>>>

Lemma run_script_halts (cs : list shell_cmd) (m : machine) :
  let '(rc, _, log) := run_script machine exec cs m in
  halts_at_failure nonzero rc log.
Proof.
  revert m. induction cs as [|c cs IH]; intros m; simpl.
  - by intros [|?] ?.
  - pose proof (run_cmd_halts c m) as Hc.
    destruct (run_cmd machine exec c m) as [[rc m'] log].
    destruct (rc =? 0)%Z eqn:Hrc; [|done].
    specialize (IH m').
    destruct (run_script machine exec cs m') as [[rc' m''] log'].
    intros n i Hn Hf. destruct (decide (n < length log)%nat) as [Hlt|Hge].
    + rewrite lookup_app_l in Hn by done.
      destruct (Hc n i Hn Hf) as [? _]. lia.
    + rewrite lookup_app_r in Hn by lia.
      destruct (IH _ i Hn Hf) as [? Hlen]. split; [done|].
      rewrite length_app. lia.
Qed.

Lemma run_step_halts (s : step) (m : machine) :
  let '(c, _, log) := run_step machine exec s m in
  halts_at_failure (fun c => c = Failure) c log.
Proof.
  unfold run_step. destruct (uses s) as [a|].
  - destruct (exec a m) as [rc m']. apply halts_singleton.
    intros [_ H]. simpl in H. by destruct (Z.eqb_spec rc 0).
  - pose proof (run_script_halts (run s) m) as H.
    destruct (run_script machine exec (run s) m) as [[rc m'] log].
    intros n i Hn Hf. destruct (H n i Hn Hf) as [? ?]. split; [|done].
    by destruct (Z.eqb_spec rc 0).
Qed.

Lemma run_steps_length (ok : bool) (ss : list step) (m : machine) :
  length (run_steps machine exec ok ss m).1 = length ss.
Proof.
  revert ok m. induction ss as [|s ss IH]; intros ok m; simpl; [done|].
  destruct ok.
  - destruct (run_step machine exec s m) as [[c m'] log].
    specialize (IH (match c with Success => true | _ => false end) m').
    destruct (run_steps machine exec _ ss m') as [rest m'']. simpl in *. lia.
  - specialize (IH false m).
    destruct (run_steps machine exec false ss m) as [rest m'']. simpl in *. lia.
Qed.

Lemma run_steps_skipped (ss : list step) (m : machine) :
  Forall (fun r => r = (Skipped, [])) (run_steps machine exec false ss m).1.
Proof.
  induction ss as [|s ss IH]; simpl; [done|].
  destruct (run_steps machine exec false ss m) as [rest m']. by constructor.
Qed.
Lemma quantile_upper (vals : list Q) (p : Q) :
  vals <> [] -> (0 <= p)%Q -> (p <= 1)%Q ->
  (quantile vals p <= nth (List.length vals - 1) (sortQ vals) 0)%Q.
Proof.
  intros Hne Hp0 Hp1.
  assert (Hn : (1 <= List.length vals)%nat).
  { destruct vals; [congruence|simpl; lia]. }
  unfold quantile. rewrite sortQ_length.
  set (m := inject_Z (Z.of_nat (List.length vals) - 1)).
  assert (Hm : (0 <= m)%Q).
  { unfold m. change 0%Q with (inject_Z 0). rewrite <- Zle_Qle. lia. }
  set (h := (m * p)%Q).
  assert (Hh0 : (0 <= h)%Q) by (unfold h; apply Qmult_le_0_compat; assumption).
  assert (Hh1 : (h <= m)%Q) by (unfold h; nra).
  assert (Hf0 : (0 <= Qfloor h)%Z).
  { change 0%Z with (Qfloor 0). apply Qfloor_resp_le, Hh0. }
  assert (Hf1 : (Qfloor h <= Z.of_nat (List.length vals) - 1)%Z).
  { rewrite <- (Qfloor_Z (Z.of_nat (List.length vals) - 1)).
    apply Qfloor_resp_le, Hh1. }
  set (lo := Z.to_nat (Qfloor h)).
  assert (Hlo : (lo < List.length vals)%nat) by (unfold lo; lia).
  set (v := sortQ vals).
  assert (Hlen : List.length v = List.length vals) by apply sortQ_length.
  set (top := nth (List.length vals - 1) v 0%Q).
  assert (Ha : (nth lo v 0 <= top)%Q).
  { apply sorted_nth_le; [apply sortQ_sorted|lia|lia]. }
  assert (Hab : (nth lo v 0 <= nth (S lo) v (nth lo v 0%Q))%Q
                /\ (nth (S lo) v (nth lo v 0%Q) <= top)%Q).
  { destruct (Nat.lt_ge_cases (S lo) (List.length v)) as [Hin|Hout].
    - rewrite (nth_indep v (nth lo v 0%Q) 0%Q Hin).
      split; apply sorted_nth_le; try apply sortQ_sorted; lia.
    - rewrite (nth_overflow v _ Hout). split; [apply Qle_refl|exact Ha]. }
  destruct Hab as [Hab Hb].
  assert (Hfrac : (h - inject_Z (Qfloor h) <= 1)%Q).
  { pose proof (Qlt_floor h) as Hlt. rewrite inject_Z_plus in Hlt.
    change (inject_Z 1) with 1%Q in Hlt. lra. }
  set (a := nth lo v 0%Q) in *. set (b := nth (S lo) v a) in *.
  set (fr := (h - inject_Z (Qfloor h))%Q) in *.
  assert (Hprod : (0 <= (b - a) * (1 - fr))%Q).
  { apply Qmult_le_0_compat; lra. }
  lra.
Qed.

(** Every quantile of a constant column is that constant. *)
Lemma quantile_constant (vals : list Q) (x p : Q) :
  vals <> [] -> (forall y, In y vals -> y = x) -> (0 <= p)%Q -> (p <= 1)%Q ->
  (quantile vals p == x)%Q.
Proof.
  intros Hne Hall Hp0 Hp1.
  assert (Hn : (1 <= List.length vals)%nat).
  { destruct vals; [congruence|simpl; lia]. }
  assert (Hnth : forall i, (i < List.length vals)%nat -> nth i (sortQ vals) 0%Q = x).
  { intros i Hi. apply Hall.
    apply (Permutation_in _ (sortQ_perm vals)), nth_In.
    rewrite sortQ_length. exact Hi. }
  apply Qle_antisym.
  - rewrite <- (Hnth (List.length vals - 1)%nat) by lia.
    apply quantile_upper; assumption.
  - rewrite <- (Hnth 0%nat) by lia.
    apply quantile_lower; assumption.
Qed.

(** ** The tertile split *)

(** The four edges of line 92, one by one. *)
Lemma tertile_edges_eq (rows : list Scored) :
  tertile_edges rows
  = [ quantile (dropna (rfm_series rows)) (0 # 3); tertile 1 rows; tertile 2 rows;
      quantile (dropna (rfm_series rows)) (3 # 3) ].
Proof. reflexivity. Qed.

Lemma value_segment_tertile (rows : list Scored) (r : Scored) :
  In r rows -> value_segment_of rows r = Some (tertile_label rows (RFM_Score r)).
Proof.
  intros Hin.
  set (vals := dropna (rfm_series rows)).
  set (x := inject_Z (RFM_Score r)).
  assert (Hx : In x vals).
  { unfold vals. rewrite rfm_series_present.
    apply (in_map (fun r => inject_Z (RFM_Score r))), Hin. }
  assert (Hne : vals <> []) by (intros E; rewrite E in Hx; exact Hx).
  destruct (sortQ_bounds vals x Hx) as [Hlo Hhi].
  rewrite <- (quantile_min vals) in Hlo.
  rewrite <- (quantile_max vals Hne) in Hhi.
  assert (He1 : (quantile vals (0 # 3) <= tertile 1 rows)%Q).
  { rewrite (quantile_min vals). apply quantile_lower; [exact Hne| |];
      unfold Qle; simpl; lia. }
  unfold value_segment_of, tertile_label, label_of, bin_id.
  rewrite tertile_edges_eq. fold vals x.
  cbn [hd List.length searchsorted_left andb].
  destruct (Qeq_bool x (quantile vals (0 # 3))) eqn:E0.
  - apply Qeq_bool_iff in E0.
    assert (H1 : Qle_bool x (tertile 1 rows) = true).
    { apply Qle_bool_iff. rewrite E0. exact He1. }
    rewrite H1. reflexivity.
  - assert (Hlt : Qlt_bool (quantile vals (0 # 3)) x = true).
    { apply Qlt_bool_iff. apply Qle_lteq in Hlo. destruct Hlo as [Hlt|Heq]; [exact Hlt|].
      exfalso. apply Qeq_bool_neq in E0. apply E0. symmetry. exact Heq. }
    rewrite Hlt.
    assert (L1 : Qlt_bool (tertile 1 rows) x = negb (Qle_bool x (tertile 1 rows)))
      by reflexivity.
    assert (L2 : Qlt_bool (tertile 2 rows) x = negb (Qle_bool x (tertile 2 rows)))
      by reflexivity.
    assert (L3 : Qlt_bool (quantile vals (3 # 3)) x = false).
    { apply Qlt_bool_false. exact Hhi. }
    rewrite L1, L2, L3.
    destruct (Qle_bool x (tertile 1 rows)); [reflexivity|].
    destruct (Qle_bool x (tertile 2 rows)); reflexivity.
Qed.

Lemma tertile_label_In (rows : list Scored) (s : Z) :
  In (tertile_label rows s) segment_labels.
Proof.
  unfold tertile_label, segment_labels.
  destruct (Qle_bool _ _); [simpl; auto|].
  destruct (Qle_bool _ _); simpl; auto.
Qed.

Lemma tertile_label_mono (rows : list Scored) (s1 s2 : Z) :
  s1 <= s2 ->
  (segment_rank (tertile_label rows s1) <= segment_rank (tertile_label rows s2))%nat.
Proof.
  intros H. rewrite Zle_Qle in H. unfold tertile_label.
  destruct (Qle_bool (inject_Z s2) (tertile 1 rows)) eqn:A2.
  - apply Qle_bool_iff in A2.
    assert (A1 : Qle_bool (inject_Z s1) (tertile 1 rows) = true).
    { apply Qle_bool_iff. eapply Qle_trans; eassumption. }
    rewrite A1. apply Nat.le_refl.
  - destruct (Qle_bool (inject_Z s2) (tertile 2 rows)) eqn:B2.
    + apply Qle_bool_iff in B2.
      destruct (Qle_bool (inject_Z s1) (tertile 1 rows)); [cbv; lia|].
      assert (B1 : Qle_bool (inject_Z s1) (tertile 2 rows) = true).
      { apply Qle_bool_iff. eapply Qle_trans; eassumption. }
      rewrite B1. apply Nat.le_refl.
    + destruct (Qle_bool (inject_Z s1) (tertile 1 rows)); [cbv; lia|].
      destruct (Qle_bool (inject_Z s1) (tertile 2 rows)); cbv; lia.
Qed.

(** ** Frequency and MonetaryValue *)

Lemma data_merged_txn (now : Z) (data : list Transaction) :
  map txn (data_merged now data) = data.
Proof. rewrite data_merged_rows, map_map. simpl. apply map_id. Qed.

Lemma data_merged_In (now : Z) (data : list Transaction) (m : Metrics) :
  In m (data_merged now data) -> In (txn m) data /\ m = metrics_of now data (txn m).
Proof.
  rewrite data_merged_rows. intros H. apply in_map_iff in H.
  destruct H as [t [<- Ht]]. simpl. auto.
Qed.

Lemma merged_aggregates (now : Z) (data : list Transaction) (m : Metrics) (c : string) :
  In m (data_merged now data) -> CustomerID (txn m) = Some c ->
  Frequency m = Some (order_count data c) /\ MonetaryValue m = Some (amount_sum data c).
Proof.
  intros Hin Hc. apply data_merged_In in Hin. destruct Hin as [_ Hm].
  rewrite Hm. simpl. rewrite Hc. simpl. auto.
Qed.

Lemma dropna_all_present {A B : Type} (f : A -> option B) (l : list A) :
  Forall (fun a => f a <> None) l ->
  List.length (dropna (map f l)) = List.length l.
Proof.
  induction 1 as [|a l Ha Hl IH]; simpl; [reflexivity|].
  destruct (f a); [simpl; congruence|congruence].
Qed.

Lemma nodup_length_le {A : Type} (dec : forall x y : A, {x = y} + {x <> y})
    (l : list A) :
  (List.length (nodup dec l) <= List.length l)%nat.
Proof.
  induction l as [|a l IH]; simpl; [lia|].
  destruct (in_dec dec a l); simpl; lia.
Qed.

Lemma nodup_length_NoDup {A : Type} (dec : forall x y : A, {x = y} + {x <> y})
    (l : list A) :
  List.length (nodup dec l) = List.length l <-> NoDup l.
Proof.
  split.
  - induction l as [|a l IH]; simpl; intros H; [constructor|].
    pose proof (nodup_length_le dec l) as Hle.
    destruct (in_dec dec a l) as [Hin|Hout]; simpl in H; [lia|].
    constructor; [assumption|]. apply IH. lia.
  - intros H. now rewrite (nodup_fixed_point dec H).
Qed.




(** C5 (as amended). Frequency counts the customer's rows with a present
    OrderID, a repeated OrderID once per row; it is never below the number
    of distinct OrderID values and equals it exactly when no OrderID
    repeats. *)
Theorem frequency_counts_order_cells :
  forall (now : Z) (data : list Transaction) (m : Metrics) (c : string),
    In m (data_merged now data) ->
    CustomerID (txn m) = Some c ->
    Frequency m = Some (Z.of_nat (List.length (dropna (map OrderID (group c data)))))
    /\ distinct_orders c data <= Z.of_nat (List.length (dropna (map OrderID (group c data))))
    /\ (Frequency m = Some (distinct_orders c data)
        <-> NoDup (dropna (map OrderID (group c data)))).
Proof.
  intros now data m c Hin Hc.
  destruct (merged_aggregates now data m c Hin Hc) as [Hf _].
  unfold order_count, count_notna in Hf. unfold distinct_orders.
  split; [exact Hf|]. split.
  - apply Nat2Z.inj_le, nodup_length_le.
  - rewrite Hf, <- nodup_length_NoDup with (dec := string_dec). split.
    + intros H. injection H as H. apply Nat2Z.inj in H. now symmetry.
    + intros H. now rewrite H.
Qed.

Lemma frequency_counts_order_cells_example :
  let m := metrics_of skew_now repeated_order_data (row "C001" 10 "O001" 20.00%Q) in
  Frequency m = Some 2 /\ distinct_orders "C001" repeated_order_data = 1.
Proof.
  intros m.
  assert (Hin : In m (data_merged skew_now repeated_order_data)).
  { vm_compute. left. reflexivity. }
  destruct (frequency_counts_order_cells skew_now repeated_order_data m "C001"
              Hin eq_refl) as [Hf _].
  split; [exact Hf|reflexivity].
Defined.

(** C5 (as stated) fails when an OrderID repeats: two rows, one distinct
    OrderID, Frequency 2. *)
Lemma frequency_is_not_distinct_orders :
  ~ (forall (m : Metrics) (c : string),
       In m (data_merged skew_now repeated_order_data) ->
       CustomerID (txn m) = Some c ->
       Frequency m = Some (distinct_orders c repeated_order_data)).
Proof.
  intros H.
  specialize (H (metrics_of skew_now repeated_order_data
                   (row "C001" 10 "O001" 20.00%Q)) "C001").
  assert (Hin : In (metrics_of skew_now repeated_order_data
                      (row "C001" 10 "O001" 20.00%Q))
                   (data_merged skew_now repeated_order_data)).
  { vm_compute. left. reflexivity. }
  specialize (H Hin eq_refl). vm_compute in H. discriminate.
Qed.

<<<

### ACTION ITEM:
Reproduce exactly the first line of the listing and every line after it, through the one containing "- by intros [|?] ?.". Nothing else belongs in the output.

### EXPECTED ANSWER:
Lemma run_script_halts (cs : list shell_cmd) (m : machine) :
  let '(rc, _, log) := run_script machine exec cs m in
  halts_at_failure nonzero rc log.
Proof.
  revert m. induction cs as [|c cs IH]; intros m; simpl.
  - by intros [|?] ?.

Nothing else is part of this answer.